Comment on how these two expected values compare, and explain why they differ as they do. Which average would you say is more relevant?

Solution

\(X\) takes the value 210 with probability 1/5 and 35 with probability 4/5.
\(\text{E}(X) = 210(1/5) + 35(4/5)=70\) is the average number of students per class from the instructors’ perspective. If we randomly select an instructor, record the number of students in the instructor’s class, and repeat, the long run average number of students will be 70.
\(\text{P}(X = \text{E}(X)) = \text{P}(X = 70) = 0\). No instructor has a class whose size is equal to the average class size (from the instructor’s perspective).
\(Y\) takes the value 210 with probability 210/350 and 35 with probability 140/350.
\(\text{E}(Y) = 210(210/350) + 35(140/350)=140\) is the average number of students per class from the students’ perspective. If we randomly select a student, record the number of students in the selected student’s class, and repeat, the long run average number of students will be 140.
\(\text{P}(Y = \text{E}(Y)) = \text{P}(Y = 140) = 0\). No student is in a class whose size is equal to the average class size (from the students’ perspective).

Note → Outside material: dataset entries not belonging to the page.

Lemma weak_step_ok s s' : weak_ok s → weak_step s s' → weak_ok s'.
Proof.
  intros Hok Hstep. destruct Hstep as [mem ts i t mem' t' Hi Hstep].
  pose proof (Forall_lookup_1 _ _ _ _ (ok_views _ Hok) Hi) as Hvb. cbn beta in Hvb.
  destruct Hstep as [p' v Hs|p v l k m p' Hop Hk Hm Hs|v k m Hk Hm|p v l a r m g' p' k Hop Hm Hp Hs|p v l g' p' k Hop Hs|v];
    [| | |by eapply weak_update_ok|by eapply weak_store_ok|by apply weak_data_ok];
    (eapply weak_ok_quiet; [done|done|done|done|exact (ok_messages _ Hok)| | |]); simpl in *.
  - inversion Hs; done.
  - done.
  - done.
  - exact (load_keeps_active _ _ _ _ _ Hop Hs).
  - apply behind_join; [done|]. exact (read_behind _ _ _ _ Hok Hm).
  - intros _ Hnv. apply newest_join; [done|]. exact (read_behind _ _ _ _ Hok Hm).
  - done.
  - apply behind_join; [done|]. exact (read_behind _ _ _ _ Hok Hm).
  - done.
Qed.

Lemma weak_reachable_ok n s : weak_reachable n s → weak_ok s.
Proof.
  intros Hr. apply (rtc_ind_r weak_ok (weak_initial n)) in Hr; [done|apply weak_initial_ok|].
  intros s1 s2 _ Hs Hok. by eapply weak_step_ok.
Qed.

Colleges usually report average class size from the instructor/class perspective, which in this case would be 70 students. From the students’ perspective, the average class size is not even close to 70! In fact, it’s twice that size. Some students (140 of them, which is 40% of the total of 350 students) have the benefit of a small class size of 35. But most students (210 of them, which is 60% of the students) are stuck in a large class of 210 students. In other words, most students would be pretty seriously misled if they chose this college based on the advertised average class size of 35 students per class. From the students’ perspective, it seems that 140 is the more relevant average to report. However, neither average really adequately represents what is happening here: there is wide variability in class sizes between large and small.